■ Work instruction
Look through the entries that follow and count the lines with the word "Hcase". The reply is that number alone.

■ Stored items
Content starts
(** *** The loop *)

Lemma iterate_keeps_running pre rest d w :
  Forall keeps_running pre → is_running d = true →
  ∃ w', iterate (pre ++ rest) d w = iterate rest d w' ∧
        length (log w') = (length (log w) + length (filter is_core_error pre))%nat ∧
        descriptors w' = descriptors w ∧ samples w' = samples w.
Proof.
  intros Hall Hrun. revert w.
  induction Hall as [|ev pre Hev _ IH]; intros w; simpl.
  - exists w. split; [done|]. split; [simpl; lia|done].
  - destruct ev as [sig|id seq res msg]; simpl in Hev.
    + destruct Hev as [Hint Hterm]. unfold dispatch.
      rewrite !bool_decide_false by done. simpl. rewrite Hrun.
      destruct (IH w) as (w' & -> & Hlen & Hd & Hs).
      exists w'. rewrite filter_cons_False by (simpl; auto). done.
    + unfold dispatch, on_core_error.
      replace (bool_decide (id = PW_ID_CORE) && bool_decide (res = - EPIPE))
        with false
        by (symmetry; apply andb_false_iff; rewrite !bool_decide_eq_false;
            destruct (decide (id = PW_ID_CORE)); tauto).
      rewrite Hrun.
      destruct (IH (pw_log_error w ("error id:" +:+ fmt_u id +:+ " seq:" +:+ pretty seq
                         +:+ " res:" +:+ pretty res +:+ ": " +:+ msg)))
        as (w' & -> & Hlen & Hd & Hs).
      exists w'. rewrite filter_cons_True by (simpl; auto).
      repeat split; try done.
      rewrite Hlen. simpl. rewrite length_app. simpl. lia.
Qed.

(** X1.  In a run that started, the first [SIGINT] or [SIGTERM] the loop
    receives, after events that keep it running, makes [do_quit] stop the
    loop: [main] returns 0, with one line logged for each error of the
    core received before the signal; the events after the signal are not
    dispatched. *)
Theorem signal_quits_loop e opts d pre sig post :
  starts e opts d →
  loop_events e = pre ++ SignalEvent sig :: post →
  Forall keeps_running pre →
  sig = SIGINT ∨ sig = SIGTERM →
  exit_code (main e opts) = Some 0 ∧
  is_running (final (main e opts)) = false ∧
  length (log (final_world (main e opts))) = length (filter is_core_error pre).
Proof.
  intros Hs Hevs Hpre Hsig.
  rewrite (main_started _ _ _ Hs).
  destruct (started_fields d) as (Hloop & _).
  destruct (main_run_loop e (started d) world_empty) as (d1 & Hrun & ->);
    [by rewrite Hloop|].
  rewrite Hevs.
  destruct (iterate_keeps_running pre (SignalEvent sig :: post) d1 world_empty
              Hpre Hrun) as (w' & -> & Hlen & _).
  simpl.
  replace (bool_decide (sig = SIGINT) || bool_decide (sig = SIGTERM)) with true
    by (symmetry; apply orb_true_iff; rewrite !bool_decide_eq_true; done).
  unfold do_quit, is_running in *. simpl.
  destruct (loop d1); simpl; [|done]. done.
Qed.

(** *** The options *)

Lemma getopt_loop_no_return opts d :
  Forall (λ c, returns_early c = false) opts → ∃ d', getopt_loop opts d = inr d'.
Proof.
  intros Hall. revert d. induction Hall as [|c opts Hc _ IH]; intros d; simpl.
  - eauto.
  - destruct c; simpl in *; try done; apply IH.
Qed.

Lemma getopt_loop_returns pre c post d :
  Forall (λ c, returns_early c = false) pre → returns_early c = true →
  getopt_loop (pre ++ c :: post) d = inl (if c is OptUnknown then -1 else 0).
Proof.
  intros Hall Hc. revert d. induction Hall as [|c' pre Hc' _ IH]; intros d; simpl.
  - by destruct c.
  - destruct c'; simpl in *; try done; apply IH.
Qed.

(** X2.  When the dictionaries could be allocated, [main] returns at the
    first of [-h], [--version] or an option that [getopt_long] does not
    know: 0 for the first two, -1 for the last, whatever follows on the
    command line; no loop and no stream has been created then. *)
Theorem option_returns_early e pre c post :
  capture_props_new_ok e = true → playback_props_new_ok e = true →
  Forall (λ c, returns_early c = false) pre → returns_early c = true →
  exit_code (main e (pre ++ c :: post)) = Some (if c is OptUnknown then -1 else 0) ∧
  setup_result (main e (pre ++ c :: post)) = None ∧
  loop (final (main e (pre ++ c :: post))) = None ∧
  capture (final (main e (pre ++ c :: post))) = None ∧
  playback (final (main e (pre ++ c :: post))) = None.
Proof.
  intros Hc Hp Hpre Hret. unfold main.
  destruct (main_init_props e Hc Hp) as (Ecp & Epp).
  destruct (main_init_streams e) as (El & Ecs & Eps).
  rewrite bool_decide_false by (rewrite Ecp, Epp; intros [?|?]; done).
  rewrite (getopt_loop_returns pre c post _ Hpre Hret). done.
Qed.

(** X3.  With options that do not make [main] return, [setup_streams] is
    called if and only if every constructor before it succeeded; when one
    of them failed [main] returns -1 without having created a stream. *)
Theorem constructor_failure_exits e opts :
  Forall (λ c, returns_early c = false) opts →
  (is_Some (setup_result (main e opts)) ↔ constructors_ok e = true) ∧
  (constructors_ok e = false →
   exit_code (main e opts) = Some (-1) ∧
   capture (final (main e opts)) = None ∧
   playback (final (main e opts)) = None).
Proof.
  intros Hopts. unfold constructors_ok.
  destruct (main_init_streams e) as (El & Ecs & Eps).
  destruct (capture_props_new_ok e) eqn:Hc; simpl;
    [destruct (playback_props_new_ok e) eqn:Hp; simpl|].
  - destruct (getopt_loop_no_return opts (main_init e) Hopts) as [d Hg].
    pose proof (getopt_loop_keeps _ _ _ Hg) as (_ & Ec' & Ep' & _).
    rewrite Ecs in Ec'. rewrite Eps in Ep'.
    destruct (main_loop_new_ok e) eqn:Hl; simpl;
      [destruct (context_new_ok e) eqn:Hx; simpl;
         [destruct (context_connect_ok e) eqn:Hn; simpl|]|].
    + rewrite (main_started e opts d) by done.
      unfold main_run. destruct (setup_streams e (started d)) as [d1 sres].
      destruct (pw_main_loop_run _ _ _) as [[d2 w2]|]; simpl;
        (split; [split; eauto|done]).
    + unfold main, main_start. destruct (main_init_props e Hc Hp) as (Ecp & Epp).
      rewrite bool_decide_false by (rewrite Ecp, Epp; intros [?|?]; done).
      rewrite Hg, Hl, Hx, Hn. cbn -[main_props].
      pose proof (main_props_fields
                    (set_context (set_loop d (Some (MainLoop false))) true))
        as (_ & _ & _ & _ & _ & Ec2 & Ep2 & _).
      simpl in Ec2, Ep2. rewrite Ec2, Ep2, Ec', Ep'.
      split; [split; [intros [? ?]; done | done]|done].
    + unfold main, main_start. destruct (main_init_props e Hc Hp) as (Ecp & Epp).
      rewrite bool_decide_false by (rewrite Ecp, Epp; intros [?|?]; done).
      rewrite Hg, Hl, Hx. simpl. rewrite Ec', Ep'.
      split; [split; [intros [? ?]; done | done]|done].
    + unfold main, main_start. destruct (main_init_props e Hc Hp) as (Ecp & Epp).
      rewrite bool_decide_false by (rewrite Ecp, Epp; intros [?|?]; done).
      rewrite Hg, Hl. simpl. rewrite Ec', Ep'.
      split; [split; [intros [? ?]; done | done]|done].
  - unfold main. rewrite bool_decide_true.
    + cbn [exit_code setup_result final]. rewrite Ecs, Eps.
      split; [split; [intros [? ?]; done | done]|done].
    + right. unfold main_init. rewrite Hp. by case_bool_decide.
  - unfold main. rewrite bool_decide_true.
    + cbn [exit_code setup_result final]. rewrite Ecs, Eps.
      split; [split; [intros [? ?]; done | done]|done].
    + left. unfold main_init. rewrite Hc. by case_bool_decide.
Qed.
Definition ascii_value (v : pyval) : bool :=
  match v with
  | PyStr s => is_ascii s
  | _ => true
  end.

(** A character that a portfolio symbol can hold, and a symbol made of
    such characters, at least two of them, not all hyphens. *)
Definition symbol_char (c : ascii) : bool :=
  is_digit c || is_upper c || Ascii.eqb c "-".

Definition portfolio_symbol (s : string) : bool :=
  (2 <=? String.length s)%nat
  && forallb symbol_char (chars s)
  && existsb (λ c, is_digit c || is_upper c) (chars s).

(** The price table of [optimize_portfolio], column by column: the dates
    of the index and one series of prices per symbol. *)
Record price_table : Type := mkPriceTable {
  pt_dates : list Z;
  pt_series : list (string * list fl)
}.

Definition count_notna (prices : list fl) : nat :=
  length (filter (λ x, isnan x = false) prices).

(** [df.dropna(axis=1, how='all')]: drop the series that hold nothing but
    NaN. *)
Definition dropna_all (df : price_table) : price_table :=
  mkPriceTable (pt_dates df)
    (filter (λ c, count_notna c.2 ≠ 0%nat) (pt_series df)).

(** [df.dropna(axis=1, thresh=k)]: keep the series with at least [k]
    prices. *)
Definition dropna_thresh (k : nat) (df : price_table) : price_table :=
  mkPriceTable (pt_dates df)
    (filter (λ c, (k ≤ count_notna c.2)%nat) (pt_series df)).

(** [int(len(df) * 0.8)].  The double nearest to 0.8 lies just above 0.8
    and a product is rounded to the nearest double, so for a table of fewer
    than 2^50 rows the product is never below a whole number that [0.8 * n]
    reaches and never reaches one that [0.8 * n] does not: the truncation
    is the integer part of [4 * n / 5]. *)
Definition thresh_of (n : nat) : nat := (4 * n / 5)%nat.

Inductive pf_event : Type :=
  | PfWarning (msg : string)
  | PfInfo (n : nat)
  | PfDownload (tickers : list string)
  | PfOptimise (df : price_table)
  | PfError (e : string).

Section OptimizePortfolio.

(** The dict returned at lines 64-69, as the optimiser produced it. *)
Variable performance : Type.

(** [yf.download(self.tickers, period="2y", ...)['Adj Close']], as a
    frame (lines 41-44). *)
Variable download_2y : list string → outcome price_table.

(** Lines 57-62: the expected returns, the covariance, the efficient
    frontier and its performance. *)
Variable max_sharpe : price_table → outcome performance.
(** ** The savestate of a crawl that fetched nothing *)

Lemma mt_on_shutdown_nothing_seen self s :
  seen s = ∅ → searched s = ∅ →
  ∃ s',
    MultiThreadedDarkCrawler._on_shutdown self s = (Ok (), s')
    ∧ file_text (savestate_path self) s' = "deque([])" +:+ Py.nl +:+ "set()".
Proof.
  intros Hseen Hsearched.
  destruct (mt_on_shutdown_eq self s) as (s' & Hrun & _ & _ & _ & _ & _ & Hsave).
  exists s'. split; [done|]. rewrite Hsave, Hseen, Hsearched.
  replace (∅ ∖ ∅ : gset string) with (∅ : gset string) by set_solver.
  by rewrite elements_empty.
Qed.

Lemma mt_run_nothing_fetched self events s :
  search_limit self = Finite 0
  ∨ Forall (λ ev, ev = MultiThreadedDarkCrawler.MainRound) events →
  seen s = ∅ → searched s = ∅ →
  (search_limit self = Finite 0 → work s = []) →
  ∃ s',
    MultiThreadedDarkCrawler.run self events s = (Ok (), s')
    ∧ file_text (savestate_path self) s' = "deque([])" +:+ Py.nl +:+ "set()".
Proof.
  revert s. induction events as [|ev events IH]; intros s Hcase Hseen Hsearched Hwork.
  - by apply mt_on_shutdown_nothing_seen.
  - destruct ev as [|e]; cbn [MultiThreadedDarkCrawler.run].
    + unfold bind at 1, get. rewrite Hsearched, size_empty.
      destruct (limit_reached 0 (search_limit self)) eqn:Hlimit.
      * destruct (mt_on_shutdown_nothing_seen self
                    (on_world (print_line "Search limit reached.") s))
          as (s' & Hrun & Hsave); [done..|].
        exists s'. split; [|done]. eapply bind_ok; [reflexivity|exact Hrun].
      * destruct (IH (set_queue [] (set_work (work s ++ queue s) s)))
          as (s' & Hrun & Hsave); [|done|done| |].
        -- destruct Hcase as [H0|HF]; [by left|right; by inversion HF].
        -- intros H0. rewrite H0 in Hlimit. done.
        -- exists s'. split; [|done]. eapply bind_ok; [reflexivity|exact Hrun].
    + destruct Hcase as [H0|HF]; [|by inversion HF].
      destruct (IH s) as (s' & Hrun & Hsave); [by left|done..|].
      exists s'. split; [|done].
      eapply bind_ok; [|exact Hrun].
      unfold MultiThreadedDarkCrawler.worker, bind, get. by rewrite (Hwork H0).
Qed.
Content ends
■ Result of the exercise
3